The State of Food and Agriculture 2022 (SOFA) also addresses the potential impact of this
technological change on job displacement and unemployment.
November 02, 2022, Santiago, Chile- Automation in the early stages of the food supply chain can
support sustainable and inclusive productivity gains in agrifood systems and contribute to achieve the
Sustainable Development Goals, says the latest report by the Food and Agriculture Organization of the
United Nations (FAO) on The State of Food and Agriculture 2022 (SOFA).
The report states that agriculture automation, including using tractors or artificial intelligence, can
increase productivity and resilience, improve product quality and resource efficiency, reduce human
labor and labor shortages, improve environmental sustainability, and facilitate climate change
adaptation and mitigation.
The report analyzes 27 case studies on the use of technology at different stages of development and
identifies the various barriers that may impede its application, especially by small-scale producers.
Based on this analysis, the publication suggests policies to ensure that agricultural automation is
inclusive and contributes to sustainable and resilient agrifood systems.
However, the report also analyzes that the adoption of new technologies, access to which still tends to
be limited, can also deepen inequalities, especially if it remains inaccessible to smallholders and other
marginalized groups, such as youth and women.
Finally, the SOFA addresses the widespread concern about the potential negative impacts of labor-
saving technological change in terms of job displacement and unemployment. While it concludes that
such fears are overblown, it recognizes that automation in agriculture can lead to unemployment where
rural labor is abundant, and wages are low.
“FAO is convinced that without technological progress and increased productivity, it is not possible to lift
hundreds of millions of people out of poverty, hunger, food insecurity and malnutrition,” FAO Director-
General QU Dongyu wrote in the report’s foreword. “What matters is how the automation process is
carried out in practice, not whether it occurs or not. We must ensure that automation is carried out
inclusively and promotes sustainability.”
Uneven progress around the world
Motorized mechanization has been an important form of automation in agricultural production and a
key component of a global transformation. However, its adoption has been uneven in different parts of
the world. One example is the available statistics on the number of tractors per 1,000 hectares of arable
land worldwide, which show the uneven progress towards mechanization in different regions of the
Latin America and the Caribbean has shown considerable progress in mechanization, driven by farming
system evolution, structural transformation, and urbanization. The number of tractors per 1000
hectares of arable land almost tripled from 5 in the 1960s to 14 in the 2000s.
The SOFA reports that in the region, it was private actors that drove agricultural mechanization.
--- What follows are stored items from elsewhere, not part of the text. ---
(* ===== verification/Json.v ===== *)
(** * JSON values ([serde_json::Value])

    A number is an integer or a (finite) float; an object is a map. *)

From S2P Require Import Prelude.
From Stdlib Require Import QArith Ascii.

Inductive json :=
  | JNull
  | JBool (b : bool)
  | JInt (n : Z)
  | JFloat (q : Q)
  | JString (s : string)
  | JArray (l : list json)
  | JObject (m : gmap string json).

(** [Value::get(key)] on an object. *)
Definition json_get (key : string) (v : json) : option json :=
  match v with JObject m => m !! key | _ => None end.

(** [Value::as_str] *)
Definition json_as_str (v : json) : option string :=
  match v with JString s => Some s | _ => None end.

#[local] Open Scope nat_scope.

(** ** Text

    [serde_json::from_str] and [serde_json::to_string]: the text of a value parses
    back to the value. *)
Class SerdeJson := {
  from_str : string → option json;
  json_to_string : json → string;
}.

Class SerdeJsonLaws `{SerdeJson} := {
  from_to_str : ∀ v, from_str (json_to_string v) = Some v;
}.

(** *** A text format that satisfies the law

    Values as trees, trees as numbers, numbers in binary. *)

Fixpoint json_tree (v : json) : gen_tree (bool + Z + (Z * positive) + string) :=
  match v with
  | JNull => GenNode 0 []
  | JBool b => GenLeaf (inl (inl (inl b)))
  | JInt n => GenLeaf (inl (inl (inr n)))
  | JFloat q => GenLeaf (inl (inr (Qnum q, Qden q)))
  | JString s => GenLeaf (inr s)
  | JArray l => GenNode 1 (map json_tree l)
  | JObject m => GenNode 2 (map_fold (λ k v l, GenLeaf (inr k) :: json_tree v :: l) [] m)
  end.

Fixpoint tree_json (t : gen_tree (bool + Z + (Z * positive) + string)) : json :=
  match t with
  | GenLeaf (inl (inl (inl b))) => JBool b
  | GenLeaf (inl (inl (inr n))) => JInt n
  | GenLeaf (inl (inr (n, d))) => JFloat (Qmake n d)
  | GenLeaf (inr s) => JString s
  | GenNode 0 _ => JNull
  | GenNode 1 l => JArray (map tree_json l)
  | GenNode _ l =>
      JObject ((fix fields l := match l with
                                | GenLeaf (inr k) :: v :: l => <[k := tree_json v]> (fields l)
                                | _ => ∅
                                end) l)
  end.

Fixpoint json_size (v : json) : nat :=
  match v with
  | JArray l => S (sum_list_with json_size l)
  | JObject m => S (map_fold (λ _ v n, json_size v + n) 0 m)
  | _ => 1
  end.

Lemma json_size_field k v m : m !! k = Some v → json_size v < json_size (JObject m).
Proof.
  intros Hk. simpl. rewrite (map_fold_delete_L _ 0 k v m) by (done || lia). lia.
Qed.

Lemma json_strong_ind (P : json → Prop) :
  (∀ v, (∀ k w, json_get k v = Some w → P w) → (∀ l w, v = JArray l → w ∈ l → P w) → P v) → ∀ v, P v.
Proof.
  intros HP. assert (Hn : ∀ n v, json_size v < n → P v); [|eauto].
  induction n as [|n IH]; intros v Hv; [lia|]. apply HP.
  - intros k w Hk. apply IH. destruct v as [| | | | | |m]; try done. pose proof (json_size_field k w m Hk). lia.
  - intros l w -> Hin. apply IH. simpl in Hv. apply list_elem_of_split in Hin as (l1 & l2 & ->).
    rewrite sum_list_with_app in Hv. simpl in Hv. lia.
Qed.

Definition fields_of_trees (l : list (gen_tree (bool + Z + (Z * positive) + string))) : gmap string json :=
  (fix fields l := match l with
                   | GenLeaf (inr k) :: v :: l => <[k := tree_json v]> (fields l)
                   | _ => ∅
                   end) l.

Lemma tree_json_tree v : tree_json (json_tree v) = v.
Proof.
  induction v as [v IHo IHa] using json_strong_ind. destruct v as [|b|n|[n d]|s|l|m]; simpl; try done.
  - f_equal. rewrite map_map. rewrite <-(map_id l) at 2. apply map_ext_in. intros w Hw.
    apply (IHa l); [done|]. by apply list_elem_of_In.
  - f_equal. change (fields_of_trees (map_fold (λ k v l, GenLeaf (inr k) :: json_tree v :: l) [] m) = m).
    simpl in IHo. revert IHo.
    apply (map_fold_weak_ind (λ l m, (∀ k w, m !! k = Some w → tree_json (json_tree w) = w) → fields_of_trees l = m));
      [done|].
    intros k w m' l Hk IH Hm. simpl. f_equal.
    + apply (Hm k). by rewrite lookup_insert_eq.
    + apply IH. intros k' w' Hk'. apply (Hm k'). rewrite lookup_insert_ne; [done|]. by intros ->; rewrite Hk in Hk'.
Qed.

(** [Value]'s equality. *)
#[export] Instance json_eq_dec : EqDecision json.
Proof.
  refine (λ v w, cast_if (decide (json_tree v = json_tree w))).
  - abstract (rewrite <-(tree_json_tree v), <-(tree_json_tree w); by f_equal).
  - abstract (by intros ->).
Defined.

Fixpoint binary (p : positive) : string :=
  match p with
  | xH => ""
  | xO p => String "0"%char (binary p)
  | xI p => String "1"%char (binary p)
  end.

Fixpoint of_binary (s : string) : positive :=
  match s with
  | EmptyString => xH
  | String c s => if decide (c = "0"%char) then xO (of_binary s) else xI (of_binary s)
  end.

Lemma of_binary_binary p : of_binary (binary p) = p.
Proof. by induction p; simpl; f_equal. Qed.

Definition binary_serde : SerdeJson := {|
  from_str s := tree_json <$> decode (of_binary s);
  json_to_string v := binary (encode (json_tree v)) |}.

Lemma binary_serde_laws : @SerdeJsonLaws binary_serde.
Proof. split. intros v. simpl. by rewrite of_binary_binary, decode_encode; simpl; rewrite tree_json_tree. Qed.
Lemma remove_keys_spec keys m :
  (∀ k, (remove_keys keys m).1 !! k = if decide (k ∈ keys) then None else m !! k)
  ∧ ((remove_keys keys m).2 = false → (remove_keys keys m).1 = m).
Proof.
  unfold remove_keys. assert (Hgo : ∀ b,
    (∀ k, (foldl (λ '(m, modified) key, (delete key m, modified || bool_decide (is_Some (m !! key)))) (m, b) keys).1 !! k
          = if decide (k ∈ keys) then None else m !! k)
    ∧ ((foldl (λ '(m, modified) key, (delete key m, modified || bool_decide (is_Some (m !! key)))) (m, b) keys).2 = false
       → b = false ∧ (foldl (λ '(m, modified) key, (delete key m, modified || bool_decide (is_Some (m !! key)))) (m, b) keys).1 = m)).
  { revert m. induction keys as [|key keys IH]; intros m b; simpl; [done|].
    destruct (IH (delete key m) (b || bool_decide (is_Some (m !! key)))) as [IH1 IH2]. split.
    - intros k. rewrite IH1. destruct (decide (k = key)) as [->|Hne].
      + rewrite lookup_delete_eq. repeat case_decide; set_solver.
      + rewrite lookup_delete_ne by done. repeat case_decide; set_solver.
    - intros Hf. destruct (IH2 Hf) as [Hb ->]. apply orb_false_iff in Hb as [-> Hk].
      apply bool_decide_eq_false in Hk. split; [done|]. apply delete_id.
      by destruct (m !! key); [destruct Hk|]. }
  destruct (Hgo false) as [Hl Hm]. split; [done|]. intros Hf. by apply Hm.
Qed.

Lemma row_entry_set_status now top pipeline key row :
  row_entry pipeline key (set_status now (status_of top) row) = top !! pipeline ≫= json_get key.
Proof.
  unfold row_entry, status_of. simpl. case_decide as Htop; simpl; [by rewrite Htop|]. by rewrite parse_printed.
Qed.

Lemma row_entry_parsed pipeline key row v :
  parse_status <$> da_pipeline_status row = Some v →
  row_entry pipeline key row = json_get pipeline v ≫= json_get key.
Proof. unfold row_entry. by destruct (da_pipeline_status row); simpl; intros ?; simplify_eq/=. Qed.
However, governments also played a key role, creating an enabling environment for mechanization, for
example, through public programs developed by governments in Argentina, Costa Rica, Ecuador, and
Peru, which provided access to credit at low-interest rates and tax exemptions. In addition, several
countries, such as Peru, exempted agricultural machinery from import duties.
The general principle of the policy recommendations offered in the report centers on the idea of
responsible technological change. This involves anticipating the impacts of technologies on productivity,
resilience and sustainability while focusing on marginalized and vulnerable groups.
The key here is to create an enabling environment that requires a range of policy instruments to work
together coherently. These include legislation and regulation, infrastructure, institutional arrangements,
education and training, research and development, and support for private innovation processes.
Efforts to reduce the uneven spread of automation should include inclusive investments involving
producers, manufacturers, and service providers, with particular attention to women and youth, to
further develop technologies and adapt them to the needs of end users.
In addition, investments and other policy actions designed to promote responsible agricultural
automation should be based on context-specific conditions, such as the state of connectivity, challenges
related to knowledge and skills, adequacy of infrastructure, and inequality in access. Even biophysical,
topographical, and climatic conditions play a role. For example, small machinery and even manual
equipment can benefit smallholders in hilly terrain.